Loving self is crucial while loving the boys

Just a quick update today about my own feelings lately. Just feel like whining a bit as I found myself losing patience with the boys again and again. The way they fought with each other, the way they ate and were picky about the food, the way they behaved outside, the way they refused to do their homework, etc.... All the small things, when added up are making me frustrated. 

I am also very frustrated with myself as I knew I wasn't spending enough time teaching in their learning journey. I knew they were just normal and not excel because I was not putting enough effort into them. Sometimes, I haven't felt they had accomplished anything that I'll be surprised with. But to be fair, I really am not putting in the right effort for them too. Honestly, I'm feeling guilty that I could not balance my work with my family that well. Whenever my sales are down, I tend to want to spend more time at work, but during working hours, I may easily shift my attention to my phone and waste my time away. I am fully aware that I'm not productive at work.

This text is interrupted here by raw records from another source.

Definition credits_balance_of (account : Address) : M u64 :=
  w ← sload STORAGE_CREDITS_ADDRESS (credit_slot account);
  if decide (w <= u64_max) then mret w else throw under_overflow.

Definition credit_state_of (account : Address) : M TransientState :=
  w ← tload STORAGE_CREDITS_ADDRESS (credit_slot account);
  ok_or (Revert "InvalidMode" []) (transient_of_word w).

Definition write_credit_state_of (account : Address) (t : TransientState) : M unit :=
  tstore STORAGE_CREDITS_ADDRESS (credit_slot account) (word_of_transient t).

Definition write_mode_with_budget (account : Address) (mode : CreditMode) (budget : u64) : M unit :=
  t ← credit_state_of account;
  write_credit_state_of account (mkTransient mode budget (ts_pending t)).

Definition set_budget (account : Address) (budget : u64) : M unit := write_mode_with_budget account Direct budget.

Definition preserve (account : Address) : M unit := write_mode_with_budget account Preserve 0.

Definition track_minted_credits {A} (account : Address) (f : M A) : M (A * u64) :=
  if is_t7 then
    before ← credits_balance_of account;
    value ← f;
    after ← credits_balance_of account;
    if decide (after < before) then throw (Fatal "storage credit operation consumed credits")
    else mret (value, after - before)
  else value ← f; mret (value, 0).

Definition with_budget {A} (account : Address) (limit : u64) (f : M A) : M (A * Z) :=
  if is_t7 then
    if decide (limit = 0) then
      before ← credits_balance_of account;
      value ← f;
      after ← credits_balance_of account;
      mret (value, after - before)
    else
      _ ← set_budget account limit;
      before ← credits_balance_of account;
      result ← try f;
      after ← credits_balance_of account;
      t ← credit_state_of account;
      _ ← write_credit_state_of account (mkTransient Preserve 0 (ts_pending t));
      match result with
      | inl value => mret (value, after - before)
      | inr e => throw e
      end
  else value ← f; mret (value, 0).

Fixpoint credit_slots (d : StorageCreditDeltas) (user : Address) (slots : u64) : StorageCreditDeltas :=
  if decide (slots = 0) then d
  else
    match d with
    | [] => [(user, slots)]
    | (u, n) :: rest =>
        if decide (u = user) then (u, Z.min u64_max (n + slots)) :: rest
        else if decide (user < u) then (user, slots) :: d
        else (u, n) :: credit_slots rest user slots
    end.

Definition flush_credits (d : StorageCreditDeltas) (apply : Address -> u64 -> M unit) : M unit :=
  iterM (fun e => apply e.1 e.2) d.
End storage.

(** ** Packed words *)

(** [create_element_mask]. *)
Definition create_element_mask (byte_count : Z) : U256 :=
  if decide (32 <= byte_count) then u256_max else Z.shiftl 1 (byte_count * 8) - 1.

(** The bytes of a word from an offset, counted from its low end. *)
Definition get_field (w : U256) (offset bytes : Z) : Z := Z.land (Z.shiftr w (offset * 8)) (create_element_mask bytes).

Definition set_field (w : U256) (offset bytes value : Z) : U256 :=
  let mask := create_element_mask bytes in
  Z.lor (Z.ldiff w (Z.shiftl mask (offset * 8))) (Z.shiftl (Z.land value mask) (offset * 8)).

(** [bytes[a..b]] of [word.to_be_bytes::<32>()], and [copy_from_slice] into it. *)
Definition be_slice (w : U256) (a b : Z) : Z := get_field w (32 - b) (b - a).
Definition copy_be (w : U256) (a b value : Z) : U256 := set_field w (32 - b) (b - a) value.

(** [x as u16] and [x as i16]. *)
Definition u16_of_i16 (x : i16) : Z := x mod 2 ^ 16.
Definition i16_of_u16 (x : Z) : i16 := if decide (x < 2 ^ 15) then x else x - 2 ^ 16.

(** The primitive types that pack. *)
Inductive Prim := PU8 | PU32 | PU64 | PU128 | PI16 | PAddress | PU256.

Definition prim_bytes (p : Prim) : Z :=
  match p with PU8 => 1 | PU32 => 4 | PU64 => 8 | PU128 => 16 | PI16 => 2 | PAddress => 20 | PU256 => 32 end.
Definition receive_store (slot : Slot) (p : ReceivePolicy) : M unit :=
  let word := copy_be 0 31 32 (if rp_has p then 1 else 0) in
  let word := copy_be word 23 31 (rp_sender_policy_id p) in
  let word := copy_be word 22 23 (rp_sender_policy_type p) in
  let word := copy_be word 14 22 (rp_token_filter_id p) in
  let word := copy_be word 13 14 (rp_token_filter_type p) in
  let word := copy_be word 12 13 (u8_of_recovery (rp_recovery_mode p)) in
  _ ← registry_store slot word;
  registry_store (slot_add slot 1) (copy_be 0 12 32 (rp_recovery_address p)).

(** [PolicyData::policy_type]. *)
Definition policy_type (d : PolicyData) : M PolicyType :=
  match policy_type_of_u8 (pd_type d) with
  | Some t => if is_t2 || bool_decide (t <> COMPOUND) then mret t else throw under_overflow
  | None => throw (if is_t2 then err_invalid_policy_type else under_overflow)
  end.

Definition is_simple_type (d : PolicyData) : bool := bool_decide (pd_type d = u8_of_policy_type WHITELIST \/ pd_type d = u8_of_policy_type BLACKLIST).
Definition is_compound (d : PolicyData) : bool := bool_decide (pd_type d = u8_of_policy_type COMPOUND).
Definition is_default_policy (d : PolicyData) : bool := bool_decide (pd_type d = 0 /\ pd_admin d = 0).

(** ** Lookups *)

Definition policy_id_counter : M u64 := counter ← h_read PU64 POLICY_ID_COUNTER; mret (Z.max counter 2).

Definition builtin_authorization (policy_id : u64) : option bool :=
  if decide (policy_id = ALLOW_ALL_POLICY_ID) then Some true
  else if decide (policy_id = REJECT_ALL_POLICY_ID) then Some false
  else None.

Definition policy_exists (policy_id : u64) : M bool :=
  match builtin_authorization policy_id with
  | Some _ => mret true
  | None => counter ← policy_id_counter; mret (bool_decide (policy_id < counter))
  end.

Definition get_policy_data (policy_id : u64) : M PolicyData :=
  data ← policy_load (policy_record policy_id);
  if is_t2 && is_default_policy data then
    counter ← policy_id_counter;
    if decide (counter <= policy_id) then throw err_policy_not_found else mret data
  else mret data.

Definition set_policy_data (policy_id : u64) (data : PolicyData) : M unit := policy_store (policy_record policy_id) data.

Definition get_compound_policy_data (policy_id : u64) : M CompoundPolicyData := compound_load (slot_add (policy_record policy_id) 1).

Definition set_policy_set (policy_id : u64) (account : Address) (value : bool) : M unit := write_bool (policy_set policy_id account) value.

(** ** Authorization *)

(** [is_simple]: the set is read before the type is looked at. *)
Definition is_simple (policy_id : u64) (user : Address) (data : PolicyData) : M bool :=
  is_in_set ← read_bool (policy_set policy_id user);
  t ← policy_type data;
  match t with
  | WHITELIST => mret is_in_set
  | BLACKLIST => mret (negb is_in_set)
  | COMPOUND => throw err_incompatible_policy_type
  | InvalidType => fun s => (Panic, s)
  end.

Definition is_authorized_simple_cached (policy_id : u64) (user : Address) (cached : option PolicyData) : M bool :=
  match builtin_authorization policy_id with
  | Some auth => mret auth
  | None =>
      data ← match cached with Some data => mret data | None => get_policy_data policy_id end;
      is_simple policy_id user data
  end.

Definition is_authorized_simple (policy_id : u64) (user : Address) : M bool := is_authorized_simple_cached policy_id user None.
Definition validate_or_create_pair (book : OrderbookData) (token : Address) : M unit :=
  if decide (bd_base book = 0) then _ ← create_pair token; mret tt else mret tt.

(** ** Placing orders *)

Definition commit_order_to_book (order : Order) (charge_credits : bool) : M unit :=
  let book := book_slot (o_book_key order) in
  orderbook ← read_data book;
  let book_id := bd_book_id orderbook in
  level ← read_tick_level book (o_tick order) (o_is_bid order);
  let prev_tail := tl_tail level in
  '(order, level) ←
    (if decide (prev_tail = 0) then
       _ ← set_tick_bit book (o_tick order) (o_is_bid order);
       _ ← (if o_is_bid order then
              when (bool_decide (bd_best_bid_tick orderbook < o_tick order)) (write_best_bid_tick book (o_tick order))
            else
              when (bool_decide (o_tick order < bd_best_ask_tick orderbook)) (write_best_ask_tick book (o_tick order)));
       mret (order, mkLevel (o_order_id order) (o_order_id order) (tl_total_liquidity level))
     else
       _ ← (if is_t8 then handle ← order_next prev_tail; h_write PU128 handle (o_order_id order)
            else
              prev_order ← read_in_book prev_tail (o_book_key order);
              write_in_book prev_tail (set_next prev_order (o_order_id order)) book_id);
       mret (set_prev order prev_tail, mkLevel (tl_head level) (o_order_id order) (tl_total_liquidity level)));
  level ←
    (if is_t12 then mret level
     else
       new_liquidity ← ok_or under_overflow (checked_add u128_max (tl_total_liquidity level) (o_remaining order));
       mret (mkLevel (tl_head level) (tl_tail level) new_liquidity));
  _ ← write_tick_level book (o_tick order) (o_is_bid order) level;
  if charge_credits && is_t7 then write_order_spending_dex_storage_credits order book_id
  else if negb charge_credits && is_t8 then
    credits ← rewrite_order order book_id;
    credit_dex_storage_slots (o_maker order) credits
  else write_in_book (o_order_id order) order book_id.

(** The token an order escrows, how much, and the token it is paid in. *)
Definition escrow_of (token quote : Address) (amount : u128) (is_bid : bool) (tick : i16) : M (Address * u128 * Address) :=
  if is_bid then
    quote_amount ← ok_or err_insufficient_balance (base_to_quote amount tick Up);
    mret (quote, quote_amount, token)
  else mret (token, amount, quote).

Definition place (sender token : Address) (amount : u128) (is_bid : bool) (tick : i16) : M u128 :=
  quote ← token_quote token;
  let book_key := compute_book_key token quote in
  book ← read_data (book_slot book_key);
  _ ← validate_or_create_pair book token;
  if decide (~ (MIN_TICK <= tick <= MAX_TICK)) then throw (err_tick_out_of_bounds tick)
  else if decide (Z.rem tick TICK_SPACING <> 0) then throw err_invalid_tick
  else if decide (amount < MIN_ORDER_AMOUNT) then throw (err_below_minimum_order_size amount)
  else
    '(escrow_token, escrow_amount, non_escrow_token) ← escrow_of token quote amount is_bid tick;
    _ ← tip20_from_address non_escrow_token;
    _ ← ensure_transfer_authorized non_escrow_token STABLECOIN_DEX_ADDRESS sender;
    _ ← when is_t4 (check_not_paused non_escrow_token);
    _ ← decrement_balance_or_transfer_from sender escrow_token escrow_amount true;
    order_id ← next_order_id_val;
    _ ← increment_next_order_id;
    let order := if is_bid then new_bid order_id sender book_key amount tick else new_ask order_id sender book_key amount tick in
    _ ← commit_order_to_book order true;
    _ ← dex_emit "OrderPlaced" [Word order_id; Word sender; Word token; Word amount; Word (bool_u8 is_bid); Word tick; Word 0; Word 0];
    mret order_id.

Just felt that I'm not balancing my work well and back at home as a father and a husband. Sometimes, when I see how the boys struggle with their work, I blame myself that I'm not that smart either, and perhaps their DNA is just like mine. When they do things that I normally will not do, like how they fight and do silly things, it makes me angry as well because I don't think I'll do all these silly things at their age. Sometimes, I really feel like caning them in order to convey some messages to them.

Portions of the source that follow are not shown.